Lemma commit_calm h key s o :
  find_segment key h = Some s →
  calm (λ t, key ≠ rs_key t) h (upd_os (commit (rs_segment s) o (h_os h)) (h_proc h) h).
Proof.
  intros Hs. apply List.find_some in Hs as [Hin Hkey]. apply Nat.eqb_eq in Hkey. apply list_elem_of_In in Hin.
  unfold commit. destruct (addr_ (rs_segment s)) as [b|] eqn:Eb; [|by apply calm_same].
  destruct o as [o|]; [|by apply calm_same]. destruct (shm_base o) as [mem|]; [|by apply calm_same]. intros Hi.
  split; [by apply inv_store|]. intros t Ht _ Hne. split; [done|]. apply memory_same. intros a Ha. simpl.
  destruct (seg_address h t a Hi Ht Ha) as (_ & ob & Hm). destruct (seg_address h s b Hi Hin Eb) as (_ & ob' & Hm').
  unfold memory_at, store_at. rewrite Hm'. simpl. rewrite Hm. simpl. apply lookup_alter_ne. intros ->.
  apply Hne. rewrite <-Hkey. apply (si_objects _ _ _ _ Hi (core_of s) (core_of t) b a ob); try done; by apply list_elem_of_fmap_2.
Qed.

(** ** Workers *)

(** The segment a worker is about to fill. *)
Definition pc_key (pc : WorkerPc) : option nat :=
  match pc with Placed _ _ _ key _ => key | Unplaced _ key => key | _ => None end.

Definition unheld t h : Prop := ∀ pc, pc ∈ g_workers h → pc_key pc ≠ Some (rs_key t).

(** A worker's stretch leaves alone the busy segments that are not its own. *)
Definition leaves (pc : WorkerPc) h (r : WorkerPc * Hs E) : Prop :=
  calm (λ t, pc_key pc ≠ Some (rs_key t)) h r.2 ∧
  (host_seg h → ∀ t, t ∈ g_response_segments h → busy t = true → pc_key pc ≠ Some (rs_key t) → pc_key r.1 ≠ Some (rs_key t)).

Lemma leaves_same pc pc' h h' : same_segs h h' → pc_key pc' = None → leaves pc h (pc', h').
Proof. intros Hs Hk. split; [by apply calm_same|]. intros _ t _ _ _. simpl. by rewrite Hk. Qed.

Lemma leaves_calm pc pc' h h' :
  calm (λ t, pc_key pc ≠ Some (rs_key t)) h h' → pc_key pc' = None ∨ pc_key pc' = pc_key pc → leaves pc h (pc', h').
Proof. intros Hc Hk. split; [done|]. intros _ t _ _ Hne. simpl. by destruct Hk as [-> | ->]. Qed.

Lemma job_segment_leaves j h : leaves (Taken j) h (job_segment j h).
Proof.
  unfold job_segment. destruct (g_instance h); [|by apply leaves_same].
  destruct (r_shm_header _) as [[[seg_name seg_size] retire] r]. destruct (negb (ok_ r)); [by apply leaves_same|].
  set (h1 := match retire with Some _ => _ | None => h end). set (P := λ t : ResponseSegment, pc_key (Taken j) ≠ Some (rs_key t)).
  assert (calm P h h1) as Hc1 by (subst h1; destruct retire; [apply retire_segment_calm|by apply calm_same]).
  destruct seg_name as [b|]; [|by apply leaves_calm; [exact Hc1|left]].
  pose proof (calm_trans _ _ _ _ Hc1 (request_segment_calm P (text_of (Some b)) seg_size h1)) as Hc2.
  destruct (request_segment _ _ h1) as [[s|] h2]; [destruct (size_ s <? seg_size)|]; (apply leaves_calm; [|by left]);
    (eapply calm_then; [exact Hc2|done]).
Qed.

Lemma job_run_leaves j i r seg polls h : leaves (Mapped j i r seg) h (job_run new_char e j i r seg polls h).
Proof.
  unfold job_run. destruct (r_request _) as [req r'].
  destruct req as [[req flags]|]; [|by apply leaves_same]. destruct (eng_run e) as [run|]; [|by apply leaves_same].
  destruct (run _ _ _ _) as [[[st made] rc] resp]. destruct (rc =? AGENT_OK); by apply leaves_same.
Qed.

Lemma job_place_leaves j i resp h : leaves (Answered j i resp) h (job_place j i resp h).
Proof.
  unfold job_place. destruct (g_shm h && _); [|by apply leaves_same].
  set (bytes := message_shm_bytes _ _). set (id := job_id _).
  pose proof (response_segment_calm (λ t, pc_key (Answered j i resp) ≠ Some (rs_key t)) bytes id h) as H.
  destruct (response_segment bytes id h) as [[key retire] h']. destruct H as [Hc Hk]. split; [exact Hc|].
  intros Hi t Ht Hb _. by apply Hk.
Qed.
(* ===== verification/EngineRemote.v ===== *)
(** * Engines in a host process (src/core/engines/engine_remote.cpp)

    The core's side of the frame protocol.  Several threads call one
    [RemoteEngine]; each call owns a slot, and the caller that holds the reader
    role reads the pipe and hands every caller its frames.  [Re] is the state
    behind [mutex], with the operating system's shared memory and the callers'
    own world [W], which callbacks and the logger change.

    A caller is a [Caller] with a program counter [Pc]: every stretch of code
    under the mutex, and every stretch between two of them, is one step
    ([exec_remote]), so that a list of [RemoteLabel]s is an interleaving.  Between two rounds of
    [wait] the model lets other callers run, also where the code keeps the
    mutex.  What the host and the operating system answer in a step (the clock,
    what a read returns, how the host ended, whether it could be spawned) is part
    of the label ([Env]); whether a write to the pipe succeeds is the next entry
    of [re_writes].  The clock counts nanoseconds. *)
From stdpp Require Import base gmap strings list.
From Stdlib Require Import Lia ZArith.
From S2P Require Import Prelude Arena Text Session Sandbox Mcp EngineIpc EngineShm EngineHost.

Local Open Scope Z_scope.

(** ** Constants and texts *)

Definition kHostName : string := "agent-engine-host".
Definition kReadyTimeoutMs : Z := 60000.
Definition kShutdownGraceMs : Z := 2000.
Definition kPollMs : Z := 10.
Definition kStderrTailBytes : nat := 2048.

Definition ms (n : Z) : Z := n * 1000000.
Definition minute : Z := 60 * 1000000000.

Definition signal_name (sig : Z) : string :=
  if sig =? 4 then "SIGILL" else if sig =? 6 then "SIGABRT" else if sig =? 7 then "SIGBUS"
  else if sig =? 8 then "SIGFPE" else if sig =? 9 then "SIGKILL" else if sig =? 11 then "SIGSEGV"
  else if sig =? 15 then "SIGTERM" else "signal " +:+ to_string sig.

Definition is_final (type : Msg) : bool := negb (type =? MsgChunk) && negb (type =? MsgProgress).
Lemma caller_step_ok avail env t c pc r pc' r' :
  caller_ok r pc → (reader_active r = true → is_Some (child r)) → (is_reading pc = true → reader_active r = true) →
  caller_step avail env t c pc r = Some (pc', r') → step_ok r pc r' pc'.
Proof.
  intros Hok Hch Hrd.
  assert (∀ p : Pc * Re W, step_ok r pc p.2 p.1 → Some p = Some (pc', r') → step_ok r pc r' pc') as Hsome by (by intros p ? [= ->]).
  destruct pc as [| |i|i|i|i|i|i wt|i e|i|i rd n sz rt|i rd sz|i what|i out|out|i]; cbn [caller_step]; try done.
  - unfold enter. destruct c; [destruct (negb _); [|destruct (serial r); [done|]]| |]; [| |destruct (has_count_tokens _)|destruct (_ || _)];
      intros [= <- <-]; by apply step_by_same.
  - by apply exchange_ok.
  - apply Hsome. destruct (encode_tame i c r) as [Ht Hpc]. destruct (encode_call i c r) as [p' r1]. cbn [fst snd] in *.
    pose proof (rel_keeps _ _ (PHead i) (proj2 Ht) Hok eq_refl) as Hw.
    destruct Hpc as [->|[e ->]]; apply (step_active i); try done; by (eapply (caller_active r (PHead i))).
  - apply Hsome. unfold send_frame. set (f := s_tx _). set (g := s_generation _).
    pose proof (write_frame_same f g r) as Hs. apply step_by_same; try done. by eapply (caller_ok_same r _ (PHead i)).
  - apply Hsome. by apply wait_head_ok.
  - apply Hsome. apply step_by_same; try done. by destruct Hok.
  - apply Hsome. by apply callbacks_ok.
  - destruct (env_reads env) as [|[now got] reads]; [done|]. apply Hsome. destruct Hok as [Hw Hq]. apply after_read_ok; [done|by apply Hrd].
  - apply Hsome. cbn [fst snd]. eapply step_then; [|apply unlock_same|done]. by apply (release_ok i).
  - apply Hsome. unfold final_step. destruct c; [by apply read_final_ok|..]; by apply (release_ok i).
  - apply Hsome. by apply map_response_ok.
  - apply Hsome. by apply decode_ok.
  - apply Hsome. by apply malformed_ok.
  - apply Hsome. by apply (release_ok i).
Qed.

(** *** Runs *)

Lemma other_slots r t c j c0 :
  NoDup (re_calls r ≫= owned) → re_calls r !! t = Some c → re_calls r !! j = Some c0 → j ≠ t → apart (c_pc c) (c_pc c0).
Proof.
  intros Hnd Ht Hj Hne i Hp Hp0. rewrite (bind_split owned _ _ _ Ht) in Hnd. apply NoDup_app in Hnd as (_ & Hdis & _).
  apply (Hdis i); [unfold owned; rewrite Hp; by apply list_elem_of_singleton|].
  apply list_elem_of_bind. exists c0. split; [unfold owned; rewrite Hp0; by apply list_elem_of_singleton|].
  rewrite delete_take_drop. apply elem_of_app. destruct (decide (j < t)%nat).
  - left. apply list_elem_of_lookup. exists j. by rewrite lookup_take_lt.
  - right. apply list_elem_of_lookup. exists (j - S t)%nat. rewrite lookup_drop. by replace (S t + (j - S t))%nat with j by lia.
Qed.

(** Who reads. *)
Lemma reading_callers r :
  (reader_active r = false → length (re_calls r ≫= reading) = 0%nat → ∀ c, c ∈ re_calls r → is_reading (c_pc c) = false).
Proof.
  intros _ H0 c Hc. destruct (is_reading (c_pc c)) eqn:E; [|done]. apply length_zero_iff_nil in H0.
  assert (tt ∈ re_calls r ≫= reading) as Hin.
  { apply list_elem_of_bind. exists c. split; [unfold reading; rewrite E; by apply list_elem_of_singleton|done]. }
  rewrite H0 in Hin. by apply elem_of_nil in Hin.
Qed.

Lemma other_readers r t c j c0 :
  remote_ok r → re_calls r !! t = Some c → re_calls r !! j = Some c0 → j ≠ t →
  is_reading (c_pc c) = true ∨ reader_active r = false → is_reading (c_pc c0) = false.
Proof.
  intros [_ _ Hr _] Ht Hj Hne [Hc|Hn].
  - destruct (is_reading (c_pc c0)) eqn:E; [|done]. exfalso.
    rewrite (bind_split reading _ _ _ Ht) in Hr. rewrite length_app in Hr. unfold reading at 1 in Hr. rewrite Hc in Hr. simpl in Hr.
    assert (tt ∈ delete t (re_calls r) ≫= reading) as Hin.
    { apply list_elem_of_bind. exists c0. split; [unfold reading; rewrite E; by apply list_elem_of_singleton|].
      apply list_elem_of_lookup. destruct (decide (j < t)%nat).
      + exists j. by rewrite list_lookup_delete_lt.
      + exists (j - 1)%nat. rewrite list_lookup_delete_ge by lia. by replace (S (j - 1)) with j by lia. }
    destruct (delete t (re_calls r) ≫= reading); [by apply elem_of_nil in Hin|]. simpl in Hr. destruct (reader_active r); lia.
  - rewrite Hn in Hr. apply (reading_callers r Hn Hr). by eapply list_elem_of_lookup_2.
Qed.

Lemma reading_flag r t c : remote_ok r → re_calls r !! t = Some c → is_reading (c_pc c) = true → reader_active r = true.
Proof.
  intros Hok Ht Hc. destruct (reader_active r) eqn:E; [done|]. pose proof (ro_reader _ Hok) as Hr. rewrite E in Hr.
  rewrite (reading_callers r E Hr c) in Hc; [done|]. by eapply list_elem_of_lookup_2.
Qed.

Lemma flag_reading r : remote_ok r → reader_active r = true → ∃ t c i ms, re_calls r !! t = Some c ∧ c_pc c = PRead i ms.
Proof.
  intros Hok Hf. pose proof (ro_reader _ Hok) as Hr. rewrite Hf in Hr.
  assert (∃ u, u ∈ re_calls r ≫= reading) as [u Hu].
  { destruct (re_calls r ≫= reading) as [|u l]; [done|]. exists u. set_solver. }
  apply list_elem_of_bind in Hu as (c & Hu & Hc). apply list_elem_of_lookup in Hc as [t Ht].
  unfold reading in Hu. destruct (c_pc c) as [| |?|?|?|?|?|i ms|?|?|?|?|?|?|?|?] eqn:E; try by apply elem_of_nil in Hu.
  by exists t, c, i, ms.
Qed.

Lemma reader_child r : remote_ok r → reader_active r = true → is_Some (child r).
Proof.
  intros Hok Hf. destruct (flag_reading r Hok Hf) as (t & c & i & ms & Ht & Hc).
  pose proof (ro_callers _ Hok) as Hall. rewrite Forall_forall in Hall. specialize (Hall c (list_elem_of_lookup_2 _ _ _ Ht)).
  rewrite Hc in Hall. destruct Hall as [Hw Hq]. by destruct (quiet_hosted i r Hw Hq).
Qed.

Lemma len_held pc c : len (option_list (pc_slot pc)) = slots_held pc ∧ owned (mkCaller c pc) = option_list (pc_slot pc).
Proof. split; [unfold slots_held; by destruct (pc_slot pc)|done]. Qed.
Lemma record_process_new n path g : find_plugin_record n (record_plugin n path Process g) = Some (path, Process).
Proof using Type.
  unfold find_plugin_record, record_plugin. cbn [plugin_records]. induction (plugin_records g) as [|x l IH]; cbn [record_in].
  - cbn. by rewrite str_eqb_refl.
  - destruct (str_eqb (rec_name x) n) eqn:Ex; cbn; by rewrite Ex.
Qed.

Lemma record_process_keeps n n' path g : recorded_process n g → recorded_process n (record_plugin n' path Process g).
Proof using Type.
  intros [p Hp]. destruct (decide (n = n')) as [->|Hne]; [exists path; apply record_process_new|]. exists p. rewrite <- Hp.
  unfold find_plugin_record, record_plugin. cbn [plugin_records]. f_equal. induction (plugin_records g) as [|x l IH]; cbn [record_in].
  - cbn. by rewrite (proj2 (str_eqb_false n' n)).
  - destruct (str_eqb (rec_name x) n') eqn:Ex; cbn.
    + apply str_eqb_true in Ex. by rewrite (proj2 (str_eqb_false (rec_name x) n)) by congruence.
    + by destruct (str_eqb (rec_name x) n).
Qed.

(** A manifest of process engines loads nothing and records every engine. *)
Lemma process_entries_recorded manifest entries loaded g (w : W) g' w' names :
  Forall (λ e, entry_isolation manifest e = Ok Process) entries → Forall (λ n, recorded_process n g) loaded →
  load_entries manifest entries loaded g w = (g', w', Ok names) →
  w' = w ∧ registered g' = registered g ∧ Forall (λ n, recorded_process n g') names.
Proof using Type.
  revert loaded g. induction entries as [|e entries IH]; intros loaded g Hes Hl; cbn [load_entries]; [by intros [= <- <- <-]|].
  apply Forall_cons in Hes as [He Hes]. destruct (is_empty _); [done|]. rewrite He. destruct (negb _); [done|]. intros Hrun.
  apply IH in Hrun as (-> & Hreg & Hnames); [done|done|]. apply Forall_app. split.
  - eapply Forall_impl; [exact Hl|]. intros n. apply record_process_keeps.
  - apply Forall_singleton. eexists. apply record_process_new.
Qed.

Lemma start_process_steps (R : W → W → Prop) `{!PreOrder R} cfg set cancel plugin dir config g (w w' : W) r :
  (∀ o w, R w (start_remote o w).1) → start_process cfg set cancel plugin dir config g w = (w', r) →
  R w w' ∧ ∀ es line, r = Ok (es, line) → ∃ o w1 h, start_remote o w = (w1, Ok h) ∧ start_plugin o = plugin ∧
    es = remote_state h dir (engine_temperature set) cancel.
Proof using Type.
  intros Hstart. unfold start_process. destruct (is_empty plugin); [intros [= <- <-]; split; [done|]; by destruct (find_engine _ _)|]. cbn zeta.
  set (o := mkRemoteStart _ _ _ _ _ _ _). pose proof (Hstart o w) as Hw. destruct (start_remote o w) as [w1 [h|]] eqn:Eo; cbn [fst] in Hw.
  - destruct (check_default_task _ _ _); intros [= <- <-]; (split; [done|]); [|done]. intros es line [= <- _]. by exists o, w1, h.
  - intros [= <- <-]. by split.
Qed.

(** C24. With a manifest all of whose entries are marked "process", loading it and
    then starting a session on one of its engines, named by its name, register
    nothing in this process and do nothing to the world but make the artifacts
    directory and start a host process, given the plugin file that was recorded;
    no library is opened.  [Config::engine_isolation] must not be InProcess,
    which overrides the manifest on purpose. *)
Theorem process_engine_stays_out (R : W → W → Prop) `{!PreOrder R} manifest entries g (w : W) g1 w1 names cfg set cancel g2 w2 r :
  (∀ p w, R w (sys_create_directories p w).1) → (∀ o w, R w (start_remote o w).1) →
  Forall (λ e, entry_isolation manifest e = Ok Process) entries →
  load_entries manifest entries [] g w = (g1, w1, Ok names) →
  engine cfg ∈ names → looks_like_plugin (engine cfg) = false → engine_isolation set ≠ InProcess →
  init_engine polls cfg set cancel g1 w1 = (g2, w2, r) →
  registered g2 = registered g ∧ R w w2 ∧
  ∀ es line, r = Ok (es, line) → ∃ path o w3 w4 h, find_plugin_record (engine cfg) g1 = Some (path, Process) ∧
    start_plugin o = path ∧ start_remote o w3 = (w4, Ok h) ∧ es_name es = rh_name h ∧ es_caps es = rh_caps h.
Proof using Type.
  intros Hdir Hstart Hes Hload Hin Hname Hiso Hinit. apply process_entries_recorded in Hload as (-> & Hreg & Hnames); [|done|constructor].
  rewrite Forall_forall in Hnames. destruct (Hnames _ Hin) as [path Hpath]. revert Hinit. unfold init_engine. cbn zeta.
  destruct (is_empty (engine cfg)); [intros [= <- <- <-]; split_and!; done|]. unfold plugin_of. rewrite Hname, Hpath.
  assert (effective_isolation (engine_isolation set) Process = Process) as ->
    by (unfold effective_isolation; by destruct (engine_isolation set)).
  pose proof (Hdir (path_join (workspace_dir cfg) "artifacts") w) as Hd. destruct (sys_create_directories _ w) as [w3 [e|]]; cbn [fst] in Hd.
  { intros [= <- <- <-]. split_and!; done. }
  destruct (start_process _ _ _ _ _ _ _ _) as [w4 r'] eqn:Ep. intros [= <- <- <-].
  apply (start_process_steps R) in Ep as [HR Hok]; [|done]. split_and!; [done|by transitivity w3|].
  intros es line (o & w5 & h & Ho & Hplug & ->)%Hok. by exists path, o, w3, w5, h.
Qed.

- - - - -

Please give back exactly the lines of this listing beginning at the line with "(* ===== verification/EngineRemote.v ===== *)" and ending with the line with "what a read", both included, and nothing else.

### [Expected output]
(* ===== verification/EngineRemote.v ===== *)
(** * Engines in a host process (src/core/engines/engine_remote.cpp)

    The core's side of the frame protocol.  Several threads call one
    [RemoteEngine]; each call owns a slot, and the caller that holds the reader
    role reads the pipe and hands every caller its frames.  [Re] is the state
    behind [mutex], with the operating system's shared memory and the callers'
    own world [W], which callbacks and the logger change.

    A caller is a [Caller] with a program counter [Pc]: every stretch of code
    under the mutex, and every stretch between two of them, is one step
    ([exec_remote]), so that a list of [RemoteLabel]s is an interleaving.  Between two rounds of
    [wait] the model lets other callers run, also where the code keeps the
    mutex.  What the host and the operating system answer in a step (the clock,
    what a read returns, how the host ended, whether it could be spawned) is part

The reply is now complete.